(* ===== verification/Hba.v ===== *)
(** * The managed access rules ([internal/hba/hba.go])

    Normalising allowlists, rendering the rule file, and applying it: write,
    let PostgreSQL parse it, reload, and put the previous file back when
    anything is rejected. *)

From S2P Require Import Prelude GoStrings GoTime Storage Schema Cluster World Wp Tools Netip.

Definition MaxAddresses : Z := 32.

Record Rule := mkRule { ru_Database : string; ru_RoleName : string; ru_Addresses : list string }.

(** ** Normalising *)

Definition quoted (s : string) : string := let q := String (ascii_of_nat 34) "" in q +:+ s +:+ q.

(** One non-empty entry as a masked prefix. *)
Definition normalize_one (value : string) : res string Prefix :=
  let! prefix :=
    match ParsePrefix value with
    | Some p => Ok p
    | None =>
        match ParseAddr value with
        | Some a => Ok (PrefixFrom a (BitLen a))
        | None => Err (quoted value +:+ " is not an IP address or CIDR range")
        end
    end in
  let prefix := Masked prefix in
  guard! negb (Is4In6 (px_Addr prefix)) else (quoted value +:+ ": write IPv4 addresses without an IPv6 prefix") in
  Ok prefix.

(** [out] holds the results so far; it is also the set of those seen. *)
Fixpoint normalize_all (addresses out : list string) : res string (list string) :=
  match addresses with
  | [] => Ok out
  | raw :: rest =>
      let value := TrimSpace raw in
      if bool_decide (value = "") then normalize_all rest out
      else
        let! prefix := normalize_one value in
        let text := PrefixString prefix in
        normalize_all rest (if bool_decide (text ∈ out) then out else out ++ [text])
  end.

Definition Normalize (addresses : list string) : res string (list string) :=
  guard! negb (MaxAddresses <? Z.of_nat (length addresses))
    else ("at most " +:+ decimal MaxAddresses +:+ " addresses are allowed") in
  normalize_all addresses [].

(** ** Rendering *)

Definition eol : string := String newline "".
Definition hba_header : string :=
  "# Written by the Pgfy dashboard. Project roles only; system roles are pinned by the host." +:+ eol.
Definition hba_line (kind : string) (r : Rule) (source : string) : string :=
  kind +:+ " " +:+ ru_Database r +:+ " " +:+ ru_RoleName r +:+ " " +:+ source +:+ " scram-sha-256" +:+ eol.
Definition rule_lines (tunnelSource : string) (r : Rule) : list string :=
  (if bool_decide (tunnelSource = "") then [] else [hba_line "host" r tunnelSource]) ++
  map (hba_line "hostssl" r) (ru_Addresses r).
(** [sort.Slice] by database name; the names of rules are distinct. *)
Definition hba_lines (tunnelSource : string) (rules : list Rule) : list string :=
  concat (map (rule_lines tunnelSource) (sql_order (key_leb ru_Database String.leb) rules)).
Definition Render (tunnelSource : string) (rules : list Rule) : string :=
  foldr String.append "" (hba_header :: hba_lines tunnelSource rules).

(** ** Applying *)

(** The Go interface [hba.Postgres]. *)
Class HbaPostgres := { HBAFileErrors : M (list string); Reload : M time }.

(** Parsing the file changes nothing.  A confirmed reload has loaded the file
    on disk; one that reports an error may still have loaded it. *)
Definition same_but_rules (c c' : Cluster) : Prop := c' = c <| cl_File := cl_File c' |> <| cl_Temp := cl_Temp c' |> <| cl_Rules := cl_Rules c' |>.
Class HbaLaws (hp : HbaPostgres) : Prop := {
  parsing w r w' : HBAFileErrors w = (r, w') → same w w' ∧ w_pg w' = w_pg w;
  reloading w r w' : Reload w = (r, w') →
    same w w' ∧ (w_pg w' = (w_pg w) <| cl_Rules := cl_File (w_pg w) |> ∨ (w_pg w' = w_pg w ∧ is_ok r = false));
  hba_timely : timely HBAFileErrors ∧ timely Reload;
}.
☆ ☆ ☆ ☆ ☆ ☆ ☆
* **PROBLEM DETAILS**: Reproduce exactly, and with no other material, the lines between those holding "None => Err" and "concat (map (rule_lines", inclusive.

* **ANSWER AREA**:
        | None => Err (quoted value +:+ " is not an IP address or CIDR range")
        end
    end in
  let prefix := Masked prefix in
  guard! negb (Is4In6 (px_Addr prefix)) else (quoted value +:+ ": write IPv4 addresses without an IPv6 prefix") in
  Ok prefix.

(** [out] holds the results so far; it is also the set of those seen. *)
Fixpoint normalize_all (addresses out : list string) : res string (list string) :=
  match addresses with
  | [] => Ok out
  | raw :: rest =>
      let value := TrimSpace raw in
      if bool_decide (value = "") then normalize_all rest out
      else
        let! prefix := normalize_one value in
        let text := PrefixString prefix in
        normalize_all rest (if bool_decide (text ∈ out) then out else out ++ [text])
  end.

Definition Normalize (addresses : list string) : res string (list string) :=
  guard! negb (MaxAddresses <? Z.of_nat (length addresses))
    else ("at most " +:+ decimal MaxAddresses +:+ " addresses are allowed") in
  normalize_all addresses [].

(** ** Rendering *)

Definition eol : string := String newline "".
Definition hba_header : string :=
  "# Written by the Pgfy dashboard. Project roles only; system roles are pinned by the host." +:+ eol.
Definition hba_line (kind : string) (r : Rule) (source : string) : string :=
  kind +:+ " " +:+ ru_Database r +:+ " " +:+ ru_RoleName r +:+ " " +:+ source +:+ " scram-sha-256" +:+ eol.
Definition rule_lines (tunnelSource : string) (r : Rule) : list string :=
  (if bool_decide (tunnelSource = "") then [] else [hba_line "host" r tunnelSource]) ++
  map (hba_line "hostssl" r) (ru_Addresses r).
(** [sort.Slice] by database name; the names of rules are distinct. *)
Definition hba_lines (tunnelSource : string) (rules : list Rule) : list string :=
  concat (map (rule_lines tunnelSource) (sql_order (key_leb ru_Database String.leb) rules)).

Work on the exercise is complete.